The dramatic genre experienced an intense transformation in the second half of the twentieth century. The work of authors of the immediate post-war period, like Álvaro Cunqueiro or Ricardo Carvalho Calero, coexisted with the work of the new, such as Manuel María, Vidal Bolaño, or Manuel Lourenzo, who sought a formal break with the old tendencies. They all opened the theatrical world to the tendencies of the novel. The emergence at the end of the 1960s and the beginning of the 1970s of the phenomenon of the Independent Theater Groups (e.g., O Facho, Teatro Circo) stands out. In these years, associations are spreading that attempt to strengthen the theater, especially by approaching young audiences.

In the year 1978, Galicia, like the rest of Spain, once again had a democratic constitution which in its articles proclaims it "will protect all of the Spaniards and the people of Spain in the exercise of human rights, their cultures and traditions, languages and institutions", while at the same time laying the foundation for a new legal-political configuration: The Autonomous State. With the democratic regime, Galicia converted to an autonomous community, taking Galician and Castilian as its official languages, although the constitution marks the right and duty to know Castilian to all citizens it only gave the duty to know Galician to Galician citizens.

In parallel with legislation regulating the uses of the language, came the creation of a standard language beyond different dialects. The Institute of Galician Language, created in 1971, and the Royal Galician Academy proposed the "Orthographic and morphological norms of the Galician language" in 1982, which reached an official status with the enactment of the "Law of Linguistic Normalization." The recent revising and updating of these norms, which incorporated some reintegration positions, is from the year 2003.

In the year 1985 the Television of Galicia and Radio Galicia arose. The first was (and is) a fundamental channel to maintain the presence of the Galician language in audio-visual media communications and contributed to its normalization in this area that up until then was quite unsatisfied. As far as Radio Galicia was concerned, it also had the merit of maintaining a monolingual radio channel of quality and with interest in its own culture.

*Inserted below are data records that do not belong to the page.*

(** ** What a header commits to *)

Section Commits.
  Context {DG : Digest}.

(** The root of the accumulator of the unspent leaves *)
Definition bitmap_root_of (u : gset Z) (r : bytes) : Prop :=
  exists S, wf_bits S /\ (forall i, i ∈ S <-> i ∈ u) /\ range_root (chunks_of S 0 (n_chunks S)) = Some r.

Record header_commits (h : BlockHeader) (c : Contents) : Prop := {
  hc_sizes : sizes_match h c;
  hc_outputs : exists r br, range_root (cn_outputs c) = Some r /\ bitmap_root_of (cn_unspent c) br /\
    output_root h = (if bh_version h <? 3 then r else pair_hash_with_index (r, br) (output_mmr_size h));
  hc_proofs : range_root (map output_proof (cn_outputs c)) = Some (range_proof_root h);
  hc_kernels : range_root (cn_kernels c) = Some (kernel_root h);
  hc_token_outputs : range_root (cn_token_outputs c) = Some (token_output_root h);
  hc_token_proofs : range_root (map token_output_proof (cn_token_outputs c)) = Some (token_range_proof_root h);
  hc_issues : range_root (cn_issues c) = Some (token_issue_proof_root h);
  hc_token_kernels : range_root (cn_token_kernels c) = Some (token_kernel_root h)
}.
End Commits.

Section Connect.
  Context {DG : Digest} (ct : ChainTypes) {SS : SecpSizes} {SP : Secp} {Bitmap : Type} {BR : CRoaring Bitmap} `{!CRoaringLaws Bitmap}
    {B : Type -> Type} {TR : Trees Bitmap B}
    `{!PrunableTree Bitmap Output OutputIdentifier (B Output)}
    `{!PrunableTree Bitmap RangeProof RangeProof (B RangeProof)}
    `{!PrunableTree Bitmap TokenOutput TokenOutputIdentifier (B TokenOutput)}
    `{!AppendTree Bitmap TxKernel TxKernel (B TxKernel)}
    `{!AppendTree Bitmap TokenIssueProof TokenIssueProof (B TokenIssueProof)}
    `{!AppendTree Bitmap TokenTxKernel TokenTxKernel (B TokenTxKernel)}.
  Implicit Types (e : Extension B) (b : Batch) (s : SetState) (x : Block).

Lemma acc_root_spec (acc : VecBackend bytes BitmapChunk) (u : gset Z) : holds_bits (Bitmap := Bitmap) acc u ->
  exists r, acc_root (Bitmap := Bitmap) acc = Ok r /\ bitmap_root_of u r.
Proof.
  intros (S & HS & Hu & Hr). destruct (root_spec _ _ Hr) as (r & Er & Hroot). exists r. split.
  - revert Er. unfold acc_root, readonly_root, root. destruct (is_empty _); [done|]. destruct (bag _ _); done.
  - exists S. split; [exact HS|]. split; [exact Hu|exact Hroot].
Qed.

Lemma tree_size {T E} `{!PMMRable bytes T E} `{!TreeStore Bitmap T E (B T)} `{!PrunableTree Bitmap T E (B T)} (p : PMMR (B T)) a :
  tree_rep p a -> unpruned_size p = mmr_size (Z.of_nat (length (view (elems a)))).
Proof. apply rep_size. Qed.

(** The checks of the roots and of the sizes pass exactly on a header that commits to the contents. *)
Lemma validated_header_commits e b s (h : BlockHeader) : ext_inv e b s -> bh_height h <> 0 ->
  validate_roots (Bitmap := Bitmap) e h = Ok tt -> validate_sizes e h = Ok tt -> header_commits h (contents b s).
Proof.
  intros [[C T I K TK] A] Hh. unfold validate_roots, validate_sizes. rewrite (proj2 (Z.eqb_neq _ _) Hh). unfold ext_roots.
  destruct (rep_root _ _ (oi_outs _ _ _ _ _ _ _ C)) as (r1 & -> & R1). destruct (acc_root_spec _ _ A) as (br & -> & RB).
  destruct (rep_root _ _ (oi_proofs _ _ _ _ _ _ _ C)) as (r2 & -> & R2). destruct (list_root _ _ K) as (r3 & -> & R3).
  destruct (rep_root _ _ (oi_outs _ _ _ _ _ _ _ T)) as (r4 & -> & R4). destruct (rep_root _ _ (oi_proofs _ _ _ _ _ _ _ T)) as (r5 & -> & R5).
  destruct (list_root _ _ (proj1 I)) as (r6 & -> & R6). destruct (list_root _ _ TK) as (r7 & -> & R7).
  cbn [root_err other_err map_err leaving inside res_bind]. rewrite (proofs_view _ _ _ (oi_same _ _ _ _ _ _ _ C)) in R2.
  rewrite (proofs_view _ _ _ (oi_same _ _ _ _ _ _ _ T)) in R5. unfold roots_validate.
  cbn [output_roots rproof_root roots_kernel_root roots_token_output_root token_rproof_root roots_token_issue_proof_root roots_token_kernel_root].
  intros Hv Hz.
  do 3 (destruct (bool_decide _) eqn:?Q in Hv; cbn [negb orb] in Hv; [|discriminate Hv]).
  do 4 (destruct (bool_decide _) eqn:?Q in Hv; cbn [negb orb] in Hv; [|discriminate Hv]). clear Hv.
  destruct (bool_decide _) eqn:?Q in Hz; cbn [negb] in Hz; [|discriminate Hz]. clear Hz.
  repeat match goal with H : bool_decide _ = true |- _ => apply bool_decide_eq_true in H end.
  unfold header_sizes, sizes in Q6. rewrite (rep_size _ _ (oi_outs _ _ _ _ _ _ _ C) : unpruned_size _ = _), (list_size _ _ K : unpruned_size _ = _),
    (rep_size _ _ (oi_outs _ _ _ _ _ _ _ T) : unpruned_size _ = _), (list_size _ _ (proj1 I) : unpruned_size _ = _),
    (list_size _ _ TK : unpruned_size _ = _) in Q6. injection Q6 as Z1 _ Z3 Z4 _ Z6 Z7. subst.
  constructor; try done. exists r1, br. done.
Qed.

(** ** Rewinding to where the hash set is *)

Lemma leaves_after_none {A} (u : gset Z) (v : list A) : leaves_after u v [] [] = u.
Proof. apply set_eq. intros i. rewrite leaves_after_iff. cbn [length]. split; [intros [[?|?] _]; [done|lia]|]. intros Hi. split; [left; done|apply not_elem_of_nil]. Qed.

(** The block without content *)
Definition empty_block (h : BlockHeader) : Block := mkBlock h aux_data_default (mkBody [] [] [] [] [] []).

Lemma empty_block_contents h c : block_contents (empty_block h) (mkSpent [] []) c (cn_ledger c) = c.
Proof.
  unfold block_contents. cbn [empty_block block_body outputs kernels token_outputs token_kernels spent_coins spent_tokens map issue_proofs List.filter].
  rewrite !leaves_after_none, !app_nil_r. destruct c. done.
Qed.
Lemma empty_block_step h l : ledger_block (empty_block h) l = Some (mkSpent [] [], l).
Proof. unfold ledger_block. cbn. rewrite !Z.add_0_r. destruct l. done. Qed.
Lemma empty_block_index h b : rewound_index (empty_block h) (mkSpent [] []) b = b.
Proof. destruct b as [? []]. done. Qed.

(** The last leaf, or the first of an empty tree *)
Definition last_leaf c : Z := Z.of_nat (length (cn_outputs c)) - 1.
(** The chunk of the last output has an unspent one. *)
Definition last_chunk_used c : Prop := exists i, i ∈ cn_unspent c /\ chunk_start_idx (last_leaf c) <= i.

Galician Television especially addressed topics and fought prejudices, showing people of diverse nationalities and times speaking in Galician.

== The 21st century ==
In the beginning of the 21st century the Galician language remained alive, protected by the current legislation and its high number of speakers, yet it still faces challenges.

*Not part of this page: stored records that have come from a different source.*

Lemma evict_subset heights : forall m idx, (evict_far heights m idx).1 ⊆ m.
Proof.
  induction heights as [|h heights IH]; intros m idx; [done|]. cbn [evict_far].
  assert (Hs : forall m' idx', (m', idx') = match idx !! h with Some hs => (remove_all hs m, delete h idx) | None => (m, idx) end -> m' ⊆ m).
  { intros m' idx'. destruct (idx !! h) as [hs|]; intros [= -> ->]; [|done]. apply map_subseteq_spec. intros k o Hk.
    rewrite remove_all_lookup in Hk. case_bool_decide; done. }
  destruct (match idx !! h with Some _ => _ | None => _ end) as [m' idx']. specialize (Hs m' idx' eq_refl).
  destruct (size m' <? MAX_ORPHAN_SIZE)%nat; [exact Hs|]. etrans; [apply IH|exact Hs].
Qed.

Lemma sorted_heights_all idx h : is_Some (idx !! h) -> h ∈ rev (sorted_heights idx).
Proof.
  intros [hs Hh]. rewrite list_elem_of_In, <- in_rev, <- list_elem_of_In. unfold sorted_heights. rewrite merge_sort_Permutation. apply list_elem_of_fmap.
  exists (h, hs). split; [done|]. apply elem_of_map_to_list. exact Hh.
Qed.

Lemma indexed_subset m m' idx : m' ⊆ m -> indexed m idx -> indexed m' idx.
Proof. intros Hs H k o Hk. apply H. rewrite map_subseteq_spec in Hs. auto. Qed.

(** Entries of the index that find no block can go. *)
Lemma cleanup_indexed m idx : indexed m idx ->
  indexed m (filter (fun x => existsb (fun k => bool_decide (is_Some (m !! k))) x.2 = true) idx).
Proof.
  intros H k o Hk. destruct (H k o Hk) as (E & hs & Hi & Hin). split; [done|]. exists hs. split; [|done].
  apply map_lookup_filter_Some. split; [done|]. apply existsb_exists. exists k. split; [apply list_elem_of_In; done|].
  apply bool_decide_eq_true_2. eauto.
Qed.

Lemma insert_indexed m idx o : indexed m idx ->
  indexed (<[orphan_hash o := o]> m) (<[orphan_height o := default [] (idx !! orphan_height o) ++ [orphan_hash o]]> idx).
Proof.
  intros H k x Hx. apply lookup_insert_Some in Hx as [[<- <-]|[Hne Hx]].
  - split; [done|]. eexists. split; [apply lookup_insert_eq|]. apply elem_of_app. right. left.
  - destruct (H k x Hx) as (E & hs & Hi & Hin). split; [done|]. destruct (decide (orphan_height o = orphan_height x)) as [Eh|Hh].
    + rewrite Eh, lookup_insert_eq, Hi. eexists. split; [done|]. apply elem_of_app. left. done.
    + exists hs. rewrite lookup_insert_ne by done. done.
Qed.

Lemma add_wf elapsed p o : pool_wf p -> pool_wf (orphans_add elapsed p o).
Proof.
  intros [Hi Hl]. pose proof (insert_indexed _ _ o Hi) as H. unfold orphans_add.
  set (idx := <[_ := _]> (height_idx p)) in *. set (m := <[_ := o]> (orphans p)) in *.
  destruct (Nat.ltb_spec MAX_ORPHAN_SIZE (size m)) as [Hlt|Hge]; [|split; [exact H|exact Hge]].
  set (young := filter _ m). assert (Hy : indexed young idx) by (eapply indexed_subset; [apply map_filter_subseteq|exact H]).
  pose proof (evict_indexed (rev (sorted_heights idx)) young idx Hy) as H1.
  pose proof (evict_removes (rev (sorted_heights idx)) young idx Hy (sorted_heights_all idx)) as H2.
  destruct (evict_far _ young idx) as [m' idx']. split; [apply cleanup_indexed; exact H1|]. unfold orphans_len. cbn [orphans fst] in *. lia.
Qed.

(** What a height gives: all its blocks, and the others stay. *)
Lemma remove_by_height_spec p height : pool_wf p ->
  let '(r, p') := remove_by_height p height in
  pool_wf p' /\ (forall k o, orphans p !! k = Some o -> o ∈ default [] r \/ orphans p' !! k = Some o) /\
  (forall o, o ∈ default [] r -> orphans p !! orphan_hash o = Some o) /\
  (forall k o, orphans p' !! k = Some o -> orphan_height o <> height) /\
  (length (default [] r) + orphans_len p' = orphans_len p)%nat.
Proof.
  intros [Hi Hl]. unfold remove_by_height. destruct (height_idx p !! height) as [hs|] eqn:Eh.
  - destruct (take_all_spec hs (orphans p)) as (E & Ho & Hn). pose proof (drop_height_indexed _ _ _ _ Hi Eh) as Hd.
    destruct (take_all hs (orphans p)) as [l m]. cbn [fst snd default] in *. subst m. unfold pool_wf, orphans_len in *. cbn [orphans height_idx].
    split; [split; [exact Hd|lia]|]. split; [|split; [|split; [|exact Hn]]].
    + intros k o Hk. destruct (decide (k ∈ hs)) as [Hin|Hin]; [left; apply Ho; eauto|right].
      rewrite remove_all_lookup, bool_decide_eq_false_2 by done. done.
    + intros o Hin. apply Ho in Hin as (k & _ & Hk). destruct (Hi k o Hk) as [-> _]. done.
    + intros k o Hk <-. destruct (Hd k o Hk) as (_ & hs' & Hx & _). rewrite lookup_delete_eq in Hx. done.
  - split; [split; done|]. split; [intros; right; done|]. split; [intros o H; destruct (not_elem_of_nil o); exact H|]. split; [|done].
    intros k o Hk <-. destruct (Hi k o Hk) as (_ & hs & Hx & _). congruence.
Qed.

(** The states of a pool *)
Inductive pool_reachable : OrphanBlockPool -> Prop :=
| reach_new : pool_reachable orphans_new
| reach_add elapsed p o : pool_reachable p -> pool_reachable (orphans_add elapsed p o)
| reach_remove p height : pool_reachable p -> pool_reachable (remove_by_height p height).2.

Lemma reachable_wf p : pool_reachable p -> pool_wf p.
Proof.
  induction 1 as [|elapsed p o _ IH|p height _ IH]; [apply new_wf|apply add_wf; exact IH|].
  pose proof (remove_by_height_spec p height IH) as H. destruct (remove_by_height p height) as [r p']. apply H.
Qed.

(** C14: However blocks are added and taken out, and whatever the clock says, the pool never holds more than 200 orphans, every
    orphan is found under its height, and taking a height out gives every orphan of that height and keeps the others. *)
Theorem orphan_pool_is_bounded p height : pool_reachable p ->
  (orphans_len p <= 200)%nat /\
  let '(r, p') := remove_by_height p height in
  (forall k o, orphans p !! k = Some o -> orphan_height o = height -> o ∈ default [] r) /\
  (forall k o, orphans p !! k = Some o -> o ∈ default [] r \/ orphans p' !! k = Some o) /\
  (length (default [] r) + orphans_len p' = orphans_len p)%nat.
Proof.
  intros H. apply reachable_wf in H. split; [apply H|]. pose proof (remove_by_height_spec p height H) as Hr.
  destruct (remove_by_height p height) as [r p']. destruct Hr as (_ & H1 & _ & H3 & H4). split; [|split; [exact H1|exact H4]].
  intros k o Hk Hh. destruct (H1 k o Hk) as [Hin|Hk']; [exact Hin|]. destruct (H3 k o Hk' Hh).
Qed.

(** The same block added again stays one orphan, and the index grows by its hash every time: the limit does not see it. *)
Lemma index_grows_with_repeats elapsed p o n : height_idx p = ∅ -> orphans p = ∅ ->
  let q := Nat.iter n (fun p => orphans_add elapsed p o) p in
  (orphans_len q <= 1)%nat /\ default [] (height_idx q !! orphan_height o) = replicate n (orphan_hash o).
Proof.
  intros E1 E2. induction n as [|n IH]; cbn [Nat.iter nat_rect].
  - unfold orphans_len. rewrite E1, E2, lookup_empty, map_size_empty. split; [lia|done].
  - destruct IH as [L I]. set (q := Nat.iter n _ p) in *. change (nat_rect _ _ _ n) with q.
    assert (Hq : orphans q ⊆ {[orphan_hash o := o]}).
    { subst q. clear L I. induction n as [|n IH]; cbn [Nat.iter nat_rect]; [rewrite E2; apply map_empty_subseteq|].
      set (q := nat_rect _ _ _ n) in *. unfold orphans_add.
      assert (Hs : <[orphan_hash o := o]> (orphans q) ⊆ {[orphan_hash o := o]}).
      { apply map_subseteq_spec. intros k x Hx. apply lookup_insert_Some in Hx as [[<- <-]|[Hne Hx]]; [apply lookup_singleton_eq|].
        rewrite map_subseteq_spec in IH. apply IH. exact Hx. }
      destruct (_ <? _)%nat eqn:E; [|exact Hs]. apply Nat.ltb_lt in E. apply map_subseteq_size in Hs. rewrite map_size_singleton in Hs.
      unfold MAX_ORPHAN_SIZE in E. lia. }
    assert (Hs : (size (<[orphan_hash o := o]> (orphans q)) <= 1)%nat).
    { rewrite <- (map_size_singleton (orphan_hash o) o). apply map_subseteq_size. apply map_subseteq_spec. intros k x Hx.
      apply lookup_insert_Some in Hx as [[<- <-]|[Hne Hx]]; [apply lookup_singleton_eq|]. rewrite map_subseteq_spec in Hq. apply Hq. exact Hx. }
    unfold orphans_add. rewrite (proj2 (Nat.ltb_ge _ _)) by (unfold MAX_ORPHAN_SIZE; lia). cbn [orphans height_idx]. split; [exact Hs|].
    rewrite lookup_insert_eq, I. cbn [default]. rewrite <- replicate_S_end. done.
Qed.
End OrphanPool.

From the current studies of the Galician social-linguistics, an improvement is observed regarding the attitude and perception of Galician, most importantly in reading ability. However, at the level of a vehicular or habitual language, and also as a native language, the Galician language is currently losing speakers, so that in recent generations there are more Castilian speakers than Galician speakers. This data is confirmed, for example, among other sources in a report of the School Council of Galicia which notes that only 30% of the students in primary school use the Galician language (data from the courses 2002–2003, 2003–2004 and 2004–2005). For this reason it seemed necessary to have greater government involvement and in the year 2007 the Galician Parliament made a deal for the creation of a new agreement that guaranteed they would be able to reach a minimum of 50% of the teaching in Galician; this goal was also promoted by the creation of the Galician pre-schools, and nursery schools in which they use Galician as the vehicular language.

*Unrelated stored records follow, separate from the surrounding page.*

(** [unspent_outputs_by_pmmr_index], [unspent_token_outputs_by_pmmr_index] *)
Definition unspent_outputs_by_pmmr_index c (start_index max_count : Z) (max_pmmr_index : option Z)
    : res ErrorKind (Z * Z * list Output) :=
  let trees := chain_txhashset c in
  let last_index := default (highest_output_insertion_index trees) max_pmmr_index in
  let os := outputs_by_pmmr_index (Bitmap := Bitmap) trees start_index max_count max_pmmr_index in
  let ps := rangeproofs_by_pmmr_index (Bitmap := Bitmap) trees start_index max_count max_pmmr_index in
  if negb (os.1 =? ps.1) || negb (length os.2 =? length ps.2)%nat then Err TxHashSetErr
  else Ok (os.1, last_index, zip_with into_output os.2 ps.2).
Definition unspent_token_outputs_by_pmmr_index c (start_index max_count : Z) (max_pmmr_index : option Z)
    : res ErrorKind (Z * Z * list TokenOutput) :=
  let trees := chain_txhashset c in
  let last_index := default (highest_token_output_insertion_index trees) max_pmmr_index in
  let os := token_outputs_by_pmmr_index (Bitmap := Bitmap) trees start_index max_count max_pmmr_index in
  let ps := token_rangeproofs_by_pmmr_index (Bitmap := Bitmap) trees start_index max_count max_pmmr_index in
  if negb (os.1 =? ps.1) || negb (length os.2 =? length ps.2)%nat then Err TxHashSetErr
  else Ok (os.1, last_index, zip_with into_token_output os.2 ps.2).
(* ===== verification/Mnemonic.v ===== *)
(** * Mnemonics

    Models [keychain/src/mnemonic.rs]: entropy written as words of a list, with a checksum.

    A string is the list of its characters, as code points.  Sizes and positions of bits are [nat]. *)

From Stdlib Require Import ZArith Lia List Bool String Ascii ZifyNat.
From stdpp Require Import base numbers list option gmap.
From S2P Require Import Prelude Bytes Ser Words.

Inductive MnemonicError :=
| BadWord (w : list Z)
| BadChecksum (expected actual : Z)
| InvalidLength (n : nat).

(** [char::is_whitespace]: the Unicode property [White_Space] *)
Definition is_whitespace (c : Z) : bool :=
  (9 <=? c) && (c <=? 13) || (c =? 32) || (c =? 0x85) || (c =? 0xA0) || (c =? 0x1680) || (0x2000 <=? c) && (c <=? 0x200A)
  || (c =? 0x2028) || (c =? 0x2029) || (c =? 0x202F) || (c =? 0x205F) || (c =? 0x3000).

(** [str::split_whitespace]; [word] is what is read of the current word *)
Fixpoint split_words (s : list Z) (word : list Z) : list (list Z) :=
  match s with
  | [] => match word with [] => [] | _ => [word] end
  | c :: s =>
    if is_whitespace c then match word with [] => split_words s [] | _ => word :: split_words s [] end
    else split_words s (word ++ [c])
  end.
Definition split_whitespace (s : list Z) : list (list Z) := split_words s [].

(** [[String]::join] with a space *)
Fixpoint join_words (l : list (list Z)) : list Z :=
  match l with [] => [] | [w] => w | w :: l => w ++ [32] ++ join_words l end.

(** [str::as_bytes] *)
Definition utf8_char (c : Z) : bytes :=
  if c <? 0x80 then [c]
  else if c <? 0x800 then [0xC0 + c / 2 ^ 6; 0x80 + c mod 2 ^ 6]
  else if c <? 0x10000 then [0xE0 + c / 2 ^ 12; 0x80 + c / 2 ^ 6 mod 2 ^ 6; 0x80 + c mod 2 ^ 6]
  else [0xF0 + c / 2 ^ 18; 0x80 + c / 2 ^ 12 mod 2 ^ 6; 0x80 + c / 2 ^ 6 mod 2 ^ 6; 0x80 + c mod 2 ^ 6].
Definition as_bytes (s : list Z) : bytes := concat (map utf8_char s).

Definition chars_of (s : string) : list Z := map (fun c => Z.of_N (N_of_ascii c)) (list_ascii_of_string s).
Definition WORDS : list (list Z) := split_whitespace (chars_of EN_TXT).

(** ** Words and bits *)

(** [search]: UTF-8 keeps the order of the characters *)
Definition search (word : list Z) : res MnemonicError Z :=
  match binary_search_by (fun w => bytes_compare w word) WORDS with
  | Found index => Ok (Z.of_nat index mod 2 ^ 16)
  | NotFound _ => Err (BadWord word)
  end.
Fixpoint search_all (words : list (list Z)) : res MnemonicError (list Z) :=
  match words with
  | [] => Ok []
  | w :: words => let? i := search w in let? l := search_all words in Ok (i :: l)
  end.

(** [x & (1 << i) != 0] *)
Definition bit_of (x : Z) (i : nat) : bool := negb (Z.land x (Z.shiftl 1 (Z.of_nat i)) =? 0).

(** [v[cell] |= bit << off] for each bit in turn, at the cell and the offset of its location *)
Fixpoint put_bits (cell off : nat -> nat) (v : list Z) (loc : nat) (bits : list bool) : res MnemonicError (list Z) :=
  match bits with
  | [] => Ok v
  | bit :: bits =>
    match v !! cell loc with
    | Some x => put_bits cell off (<[cell loc := Z.lor x (Z.shiftl (Z.b2z bit) (Z.of_nat (off loc)))]> v) (S loc) bits
    | None => Panic
    end
  end.

Section Mnemonic.
  Context {DG : Digest}.

(** The [n] bits of the checksum, as [(hash[0] >> (8 - checksum_bits)) & mask] *)
Definition hash_checksum (entropy : bytes) (checksum_bits : nat) : Z :=
  let mask := (Z.shiftl 1 (Z.of_nat checksum_bits) - 1) mod 2 ^ 8 in
  Z.land (Z.shiftr (default 0 (sha256 entropy !! 0%nat)) (8 - Z.of_nat checksum_bits)) mask.

(** [to_entropy].  The location of a bit counts from the end of the entropy, so that a location past the first byte panics. *)
Definition to_entropy (mnemonic : list Z) : res MnemonicError bytes :=
  let words := split_whitespace mnemonic in
  if negb (existsb (Nat.eqb (length words)) [12; 15; 18; 21; 24]%nat) then Err (InvalidLength (length words))
  else
    let? indexes := search_all words in
    let checksum_bits := (length words / 3)%nat in
    let mask := (Z.shiftl 1 (Z.of_nat checksum_bits) - 1) mod 2 ^ 8 in
    match last indexes with
    | None => Panic
    | Some last_index =>
      let checksum := Z.land (last_index mod 2 ^ 8) mask in
      let datalen := ((11 * length words - checksum_bits) / 8 - 1)%nat in
      let entropy := replicate datalen 0 ++ [Z.shiftr last_index (Z.of_nat checksum_bits) mod 2 ^ 8] in
      let? entropy :=
        put_bits (fun loc => if (datalen <? loc / 8)%nat then length entropy else (datalen - loc / 8)%nat) (fun loc => (loc mod 8)%nat)
          entropy (11 - checksum_bits) (concat (map (fun index => map (bit_of index) (seq 0 11)) (rev (removelast indexes)))) in
      let actual := hash_checksum entropy checksum_bits in
      if negb (actual =? checksum) then Err (BadChecksum checksum actual) else Ok entropy
    end.

(** [WORDS[x].clone()] *)
Fixpoint words_at (indexes : list Z) : res MnemonicError (list (list Z)) :=
  match indexes with
  | [] => Ok []
  | x :: indexes =>
    match WORDS !! Z.to_nat x with
    | Some w => let? l := words_at indexes in Ok (w :: l)
    | None => Panic
    end
  end.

According to a report from October 2007 from the Sociolinguistic Seminar of the Royal Galician Academy, only 20.6% of children have their initial language as Galician. In 1992 the same seminar estimated this datum to be 60.3%. In the cities the results are worse; it is estimated that only 1.6% of those from Ferrol and 4.3% of those from Vigo have Galician as their initial language, while in Coruña it is 6.3%, in Ourense 9.1%, in Pontevedra 9.4%, in Lugo 17.9% and in Santiago 18.4%.